Un grand malheur ôte la couleur et le goût de la vie. Les retrouve-t-on un jour tout à fait, quand rien n'est plus comme avant ? Combien de temps et de petites pincées de sel pour redonner du goût ? Combien de petits bonheurs et de petits riens pour panser une grande peine ?
Je me souviens des livres Les petits riens qui font du bien et qui ne coûtent rien et Les petits délices à partager d'Élisabeth Brami, illustrés par Philippe Bertrand, que j'avais offert à Savannah lorsqu'elle ne savait pas encore lire. Avec elle, nous nous régalions, sa mère et moi, de les relire sans fin tant ces petits plaisirs de la vie, d'enfant ou d'adulte, évoquaient pour nous des émotions et des souvenirs délicieux : sentir l'odeur du pain grillé le matin, se faire des boucles d'oreille avec des cerises doubles, attendre avec impatience une lettre ou un coup de fil...
Le principe du recueil Le sel de la vie de Françoise Héritier (plus connue comme anthropologue) est le même : une énumération de ces petits instants agréables, soi-disant sans importance, mais qui donnent ou redonnent du goût pour peu qu'on y prête attention. Les fous rires, les conversations à bâtons rompus, faire un gâteau pour régaler ses amis, prendre le café au soleil, se lever tôt en été puis faire la sieste, chercher des étoiles filantes dans le ciel, feuilleter des albums de photos...
"Le monde existe à travers nos sens avant d'exister de façon ordonnée dans notre pensée et il nous faut tout faire pour conserver au fil de l'existence cette faculté créatrice de sens : voir, écouter, observer, entendre, toucher, caresser, sentir, humer, goûter, avoir du "goût" pour tout, pour les autres, pour la vie."

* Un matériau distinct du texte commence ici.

(** * PII search index: a shallow embedding of the two index backends

    The development follows the JavaScript sources of the repository:

    - [FieldAwareRedisIndexer] (field-aware-redis-indexer.js): the in-memory
      backend, a Redis database of sets;
    - [PIIDatabaseSearchIndexer] (pii-db-search-indexer.js) and
      [PIIDatabaseSearchAPI] (pii-db-search-api.js): the relational backend,
      one PostgreSQL table [pii_search_index].

    Modelling conventions.

    - A JavaScript string is the list of its UTF-16 code units ([list N]);
      [length], [slice] and the loops of the enumerator count code units,
      while the spread [[...n]] iterates code points (a surrogate pair stays
      together), exactly as in the engine.
    - [String.prototype.trim] is written out.  The Unicode tables behind
      [normalize('NFKC')], [toLowerCase] and [toUpperCase], and the HMAC of
      the crypto module, are not code of the repository: they are the fields
      of the class [Runtime], and every theorem holds for every runtime.
      A small concrete runtime ([fragment_runtime]) is used to evaluate the
      code on concrete inputs.
    - A Redis database is a finite map from keys to finite sets of members;
      the table [pii_search_index] is a finite map from its primary key to
      the remaining columns.  Replies whose order the store leaves
      unspecified (SMEMBERS, SINTER, SELECT DISTINCT) are finite sets.
    - PostgreSQL works on characters, not on code units: the LIKE test and
      the limits of the [VARCHAR] columns count code points.  A value that
      its column refuses makes the statement fail; [indexFieldValue] then
      rolls back and rethrows.
    - Timestamps are integers (milliseconds); the clock reading is an
      explicit argument of the operations that consult it.  The reading a
      [Date] is stored as in a [TIMESTAMP] column depends on the time zone
      of the process and is a field of [Runtime] too. *)

From Stdlib Require Import ZArith NArith Ascii String DecimalString.
From stdpp Require Import gmap strings list fin_maps.

Open Scope N_scope.
Open Scope nat_scope.

(** ** JavaScript strings *)

Abbreviation jsstring := (list N).

(** A string literal of the source, as code units. *)
Definition js (s : string) : jsstring :=
  map N_of_ascii (list_ascii_of_string s).

(** [s.slice(i, j)] for non-negative integer indices. *)
Definition slice (s : jsstring) (i j : nat) : jsstring :=
  take (j - i) (drop i s).

Definition is_high_surrogate (c : N) : bool :=
  ((0xD800 <=? c) && (c <=? 0xDBFF))%N.

Definition is_low_surrogate (c : N) : bool :=
  ((0xDC00 <=? c) && (c <=? 0xDFFF))%N.

(** The spread [[...s]]: the string iterator yields code points, that is a
    high surrogate followed by a low surrogate forms one element. *)
Fixpoint spread (s : jsstring) : list jsstring :=
  match s with
  | [] => []
  | c :: t =>
      match t with
      | d :: t' =>
          if is_high_surrogate c && is_low_surrogate d
          then [c; d] :: spread t'
          else [c] :: spread t
      | [] => [[c]]
      end
  end.

(** [parts.join('')] *)
Definition join_empty (parts : list jsstring) : jsstring := concat parts.

(** [[...s].reverse().join('')] *)
Definition reverse_string (s : jsstring) : jsstring :=
  join_empty (rev (spread s)).

(** WhiteSpace and LineTerminator of ECMAScript, the code units removed by
    [trim]. *)
Definition is_js_whitespace (c : N) : bool :=
  ((c =? 0x09) || (c =? 0x0A) || (c =? 0x0B) || (c =? 0x0C) || (c =? 0x0D)
   || (c =? 0x20) || (c =? 0xA0) || (c =? 0x1680)
   || ((0x2000 <=? c) && (c <=? 0x200A))
   || (c =? 0x2028) || (c =? 0x2029) || (c =? 0x202F) || (c =? 0x205F)
   || (c =? 0x3000) || (c =? 0xFEFF))%N.

Fixpoint trimStart (s : jsstring) : jsstring :=
  match s with
  | [] => []
  | c :: t => if is_js_whitespace c then trimStart t else s
  end.

Definition trimEnd (s : jsstring) : jsstring := rev (trimStart (rev s)).
(** * PostProcessing: the motion-blur pass of src/graphics/post_processing.cpp

    A shallow embedding of the [PostProcessing] class.  The object's members
    are a record; the globals it reads and writes (the user configuration
    flag, the race manager's player count), the warnings it logs and the
    calls it issues on the video driver are a second record that every
    method threads through.  The driver handed to [init] and the one reached
    through [irr_driver] are the one video driver of the game: their calls
    go to the same trace, and what the driver answers during [init] is a
    parameter of [init].

    [float] is IEEE-754 binary32, modelled with the Standard Library's
    executable specification of floating-point arithmetic ([SpecFloat]) at
    precision 24 and maximal exponent 128; each C++ floating-point operation
    is one correctly rounded binary32 operation (round to nearest, ties to
    even), a product and a difference being rounded one after the other. *)

From Stdlib Require Import ZArith QArith Bool List String Lia Lqa.
From Stdlib Require Import Floats.SpecFloat.
Import ListNotations.
Local Open Scope Z_scope.

(** ** binary32 *)

Module F32.

Definition prec : Z := 24.
Definition emax : Z := 128.

Definition float32 := spec_float.

Definition valid (x : float32) : bool := valid_binary prec emax x.

Definition is_nan (x : float32) : bool :=
  match x with S754_nan => true | _ => false end.

Definition is_finite (x : float32) : bool :=
  match x with S754_zero _ | S754_finite _ _ _ => true | _ => false end.

(** The binary32 value nearest to [m * 2^e]: how a literal is read. *)
Definition of_dyadic (m e : Z) : float32 := binary_normalize prec emax m e false.

Definition mul (x y : float32) : float32 := SFmul prec emax x y.
Definition sub (x y : float32) : float32 := SFsub prec emax x y.
Definition ltb (x y : float32) : bool := SFltb x y.
Definition leb (x y : float32) : bool := SFleb x y.
Definition eqb (x y : float32) : bool := SFeqb x y.

(** The exact rational value of a finite number (0 for the others). *)
Definition to_Q (x : float32) : Q :=
  match x with
  | S754_finite s m e =>
      let n := if s then Zneg m else Zpos m in
      match e with
      | Z0 => n # 1
      | Zpos p => (n * 2 ^ Zpos p) # 1
      | Zneg p => n # (2 ^ p)
      end
  | _ => 0%Q
  end.

(** [0.0f], [2.5f], [3.5f], [1.0f] and [-1.0f]. *)
Definition zero : float32 := S754_zero false.
Definition c2_5 : float32 := Eval vm_compute in of_dyadic 5 (-1).
Definition c3_5 : float32 := Eval vm_compute in of_dyadic 7 (-1).
Definition one : float32 := Eval vm_compute in of_dyadic 1 0.
Definition minus_one : float32 := Eval vm_compute in of_dyadic (-1) 0.

End F32.

(** ** The engine: what the object sees of Irrlicht and of the game *)

Inductive E_VIDEO_DRIVER_FEATURE :=
  | EVDF_ARB_GLSL
  | EVDF_PIXEL_SHADER_2_0
  | EVDF_RENDER_TO_TARGET
  | EVDF_TEXTURE_NSQUARE
  | EVDF_TEXTURE_NPOT.

Inductive E_VERTEX_SHADER_TYPE := EVST_VS_2_0.
Inductive E_PIXEL_SHADER_TYPE := EPST_PS_2_0.
Inductive E_MATERIAL_TYPE := EMT_SOLID.
Inductive E_RENDER_TARGET := ERT_FRAME_BUFFER.

Record dimension2du := { Width : N; Height : N }.

(** An [ITexture*]: [None] is the null pointer. *)
Definition ITexture_ptr := option positive.

(** The part of [video::SMaterial] that this file writes. *)
Record SMaterial := {
  MaterialType : Z;
  Texture0 : ITexture_ptr;
  Wireframe : bool;
  Lighting : bool;
  ZWriteEnable : bool
}.

Record SColor := { alpha : N; red : N; green : N; blue : N }.

Record S3DVertex := {
  Pos : F32.float32 * F32.float32 * F32.float32;
  Normal : F32.float32 * F32.float32 * F32.float32;
  Color : SColor;
  TCoords : F32.float32 * F32.float32
}.

(** The calls the object issues on the video driver and on its GPU
    programming services, with their arguments. *)
Inductive DriverCall :=
  | QueryFeature (f : E_VIDEO_DRIVER_FEATURE)
  | GetScreenSize
  | AddRenderTargetTexture (size : dimension2du) (name : string)
  | GetGPUProgrammingServices
  | AddHighLevelShaderMaterialFromFiles
      (vertexShaderProgram vertexShaderEntryPoint : string) (vsCompileTarget : E_VERTEX_SHADER_TYPE)
      (pixelShaderProgram pixelShaderEntryPoint : string) (psCompileTarget : E_PIXEL_SHADER_TYPE)
      (baseMaterial : E_MATERIAL_TYPE)
  | SetRenderTargetTexture (texture : ITexture_ptr) (clearBackBuffer clearZBuffer : bool)
  | SetRenderTarget (target : E_RENDER_TARGET) (clearTarget clearZBuffer : bool) (color : N)
  | SetMaterial (material : SMaterial)
  | DrawIndexedTriangleList
      (vertices : list S3DVertex) (vertexCount : N) (indexList : list N) (triangleCount : N).

(** The calls of the shader-constant callback on [IMaterialRendererServices]. *)
Inductive ServicesCall :=
  | SetPixelShaderConstantFloat (name : string) (floats : list F32.float32) (count : Z)
  | SetPixelShaderConstantInt (name : string) (ints : list Z) (count : Z).

(** What the driver and the file manager answer during [init].
    [getOptimalSize] is [core::dimension2d::getOptimalSize] of the engine. *)
Record Engine := {
  queryFeature : E_VIDEO_DRIVER_FEATURE -> bool;
  getScreenSize : dimension2du;
  getOptimalSize : dimension2du -> bool -> bool -> dimension2du;
  addRenderTargetTexture : dimension2du -> string -> ITexture_ptr;
  addHighLevelShaderMaterialFromFiles : string -> string -> Z;
  getShaderDir : string
}.

(** Everything outside the object that its methods read or write. *)
Record World := {
  m_postprocess_enabled : bool;          (* UserConfigParams::m_postprocess_enabled *)
  getNumPlayers : N;                     (* race_manager->getNumPlayers() *)
  driver_calls : list DriverCall;        (* calls issued so far, oldest first *)
  services_calls : list ServicesCall;
  warnings : list (string * string)      (* Log::warn(tag, message), oldest first *)
}.

(** ** The object *)

Record PostProcessing := {
  m_supported : bool;
  m_used_pp_this_frame : bool;
  m_boost_amount : F32.float32;
  m_render_target : ITexture_ptr;
  m_material : SMaterial
}.

Definition State : Type := PostProcessing * World.

(** A state monad over the object and its world. *)
Definition M (A : Type) : Type := State -> A * State.

Definition ret {A} (a : A) : M A := fun st => (a, st).

Definition bind {A B} (c : M A) (k : A -> M B) : M B :=
  fun st => let (a, st') := c st in k a st'.

Declare Scope pp_scope.
Delimit Scope pp_scope with pp.
Notation "x <- c ;; k" := (bind c (fun x => k))
  (at level 61, c at next level, right associativity) : pp_scope.
Notation "c ;; k" := (bind c (fun _ => k))
  (at level 61, right associativity) : pp_scope.
Local Open Scope pp_scope.

Definition this : M PostProcessing := fun st => (fst st, st).
Definition world : M World := fun st => (snd st, st).

Definition modify_this (f : PostProcessing -> PostProcessing) : M unit :=
  fun st => (tt, (f (fst st), snd st)).

Definition modify_world (f : World -> World) : M unit :=
  fun st => (tt, (fst st, f (snd st))).

Definition when (b : bool) (c : M unit) : M unit := if b then c else ret tt.

Definition exec {A} (c : M A) (st : State) : State := snd (c st).

Definition set_m_supported (v : bool) (p : PostProcessing) : PostProcessing :=
  {| m_supported := v; m_used_pp_this_frame := m_used_pp_this_frame p;
     m_boost_amount := m_boost_amount p; m_render_target := m_render_target p;
     m_material := m_material p |}.

Definition set_m_used_pp_this_frame (v : bool) (p : PostProcessing) : PostProcessing :=
  {| m_supported := m_supported p; m_used_pp_this_frame := v;
     m_boost_amount := m_boost_amount p; m_render_target := m_render_target p;
     m_material := m_material p |}.

Definition set_m_boost_amount (v : F32.float32) (p : PostProcessing) : PostProcessing :=
  {| m_supported := m_supported p; m_used_pp_this_frame := m_used_pp_this_frame p;
     m_boost_amount := v; m_render_target := m_render_target p;
     m_material := m_material p |}.

Definition set_m_render_target (v : ITexture_ptr) (p : PostProcessing) : PostProcessing :=
  {| m_supported := m_supported p; m_used_pp_this_frame := m_used_pp_this_frame p;
     m_boost_amount := m_boost_amount p; m_render_target := v;
     m_material := m_material p |}.

Definition set_m_material (v : SMaterial) (p : PostProcessing) : PostProcessing :=
  {| m_supported := m_supported p; m_used_pp_this_frame := m_used_pp_this_frame p;
     m_boost_amount := m_boost_amount p; m_render_target := m_render_target p;
     m_material := v |}.

Definition set_m_postprocess_enabled (v : bool) (w : World) : World :=
  {| m_postprocess_enabled := v; getNumPlayers := getNumPlayers w;
     driver_calls := driver_calls w; services_calls := services_calls w;
     warnings := warnings w |}.

Definition log_driver_call (c : DriverCall) (w : World) : World :=
  {| m_postprocess_enabled := m_postprocess_enabled w; getNumPlayers := getNumPlayers w;
     driver_calls := driver_calls w ++ [c]; services_calls := services_calls w;
     warnings := warnings w |}.

Definition log_services_call (c : ServicesCall) (w : World) : World :=
  {| m_postprocess_enabled := m_postprocess_enabled w; getNumPlayers := getNumPlayers w;
     driver_calls := driver_calls w; services_calls := services_calls w ++ [c];
     warnings := warnings w |}.

Definition log_warning (tag msg : string) (w : World) : World :=
  {| m_postprocess_enabled := m_postprocess_enabled w; getNumPlayers := getNumPlayers w;
     driver_calls := driver_calls w; services_calls := services_calls w;
     warnings := warnings w ++ [(tag, msg)] |}.

(** A call on the video driver: recorded, and answered with [answer]. *)
Definition driver {A} (c : DriverCall) (answer : A) : M A :=
  modify_world (log_driver_call c) ;; ret answer.

Definition services (c : ServicesCall) : M unit := modify_world (log_services_call c).

Definition Log_warn (tag msg : string) : M unit := modify_world (log_warning tag msg).

(** [a && b] of C++: [b] is evaluated only when [a] holds. *)
Definition and_then (a b : M bool) : M bool :=
  x <- a ;; if x then b else ret false.

(** [PostProcessing::PostProcessing]: only [m_boost_amount] is initialised;
    [uninitialised] stands for what the other members hold. *)
Definition PostProcessing_new (uninitialised : PostProcessing) : PostProcessing :=
  set_m_boost_amount F32.zero uninitialised.

Definition init (video_driver : Engine) : M unit :=
  modify_this (set_m_supported false) ;;
  ok <- and_then (driver (QueryFeature EVDF_ARB_GLSL) (queryFeature video_driver EVDF_ARB_GLSL))
       (and_then (driver (QueryFeature EVDF_PIXEL_SHADER_2_0)
                         (queryFeature video_driver EVDF_PIXEL_SHADER_2_0))
                 (driver (QueryFeature EVDF_RENDER_TO_TARGET)
                         (queryFeature video_driver EVDF_RENDER_TO_TARGET))) ;;
  when ok (modify_this (set_m_supported true)) ;;
  nonsquare <- driver (QueryFeature EVDF_TEXTURE_NSQUARE)
                      (queryFeature video_driver EVDF_TEXTURE_NSQUARE) ;;
  nonpower <- driver (QueryFeature EVDF_TEXTURE_NPOT)
                     (queryFeature video_driver EVDF_TEXTURE_NPOT) ;;
  when (negb nonpower)
       (Log_warn "PostProcessing" "Only power of two textures are supported.") ;;
  when (negb nonsquare)
       (Log_warn "PostProcessing" "Only square textures are supported.") ;;
  p <- this ;;
  when (m_supported p)
    (screen <- driver GetScreenSize (getScreenSize video_driver) ;;
     let opt := getOptimalSize video_driver screen (negb nonpower) (negb nonsquare) in
     target <- driver (AddRenderTargetTexture opt "postprocess")
                      (addRenderTargetTexture video_driver opt "postprocess") ;;
     modify_this (set_m_render_target target) ;;
     when (match target with None => true | Some _ => false end)
          (Log_warn "PostProcessing"
             "Couldn't create the render target for post-processing, disabling it." ;;
           modify_world (set_m_postprocess_enabled false)) ;;
     driver GetGPUProgrammingServices tt ;;
     let vert := (getShaderDir video_driver ++ "motion_blur.vert")%string in
     let frag := (getShaderDir video_driver ++ "motion_blur.frag")%string in
     material_type <-
       driver (AddHighLevelShaderMaterialFromFiles
                 vert "main" EVST_VS_2_0 frag "main" EPST_PS_2_0 EMT_SOLID)
              (addHighLevelShaderMaterialFromFiles video_driver vert frag) ;;
     p <- this ;;
     modify_this (set_m_material
       {| MaterialType := material_type;
          Texture0 := m_render_target p;
          Wireframe := false;
          Lighting := false;
          ZWriteEnable := false |})).

Definition shut : M unit :=
  p <- this ;;
  if negb (m_supported p) then ret tt else ret tt.

(** The test that opens [beginCapture], [endCapture] and [render]. *)
Definition skipped (p : PostProcessing) (w : World) : bool :=
  negb (m_supported p) || negb (m_postprocess_enabled w) || (1 <? getNumPlayers w)%N.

"Il y a une forme de légèreté et de grâce dans le simple fait d'exister, au-delà des occupations, au-delà des sentiments forts, au-delà des engagements politiques et de tous ordres, et c'est uniquement de cela que j'ai voulu rendre compte. De ce petit plus qui nous est donné à tous : le sel de la vie."
Éditions Odile Jacob, 2012, 96 pages.

En tout cas, ces livres aident à apprécier le moment présent, à rechercher ces instants précieux qui, pincée après pincée, donnent ou redonnent un peu de sens et de goût à l'existence.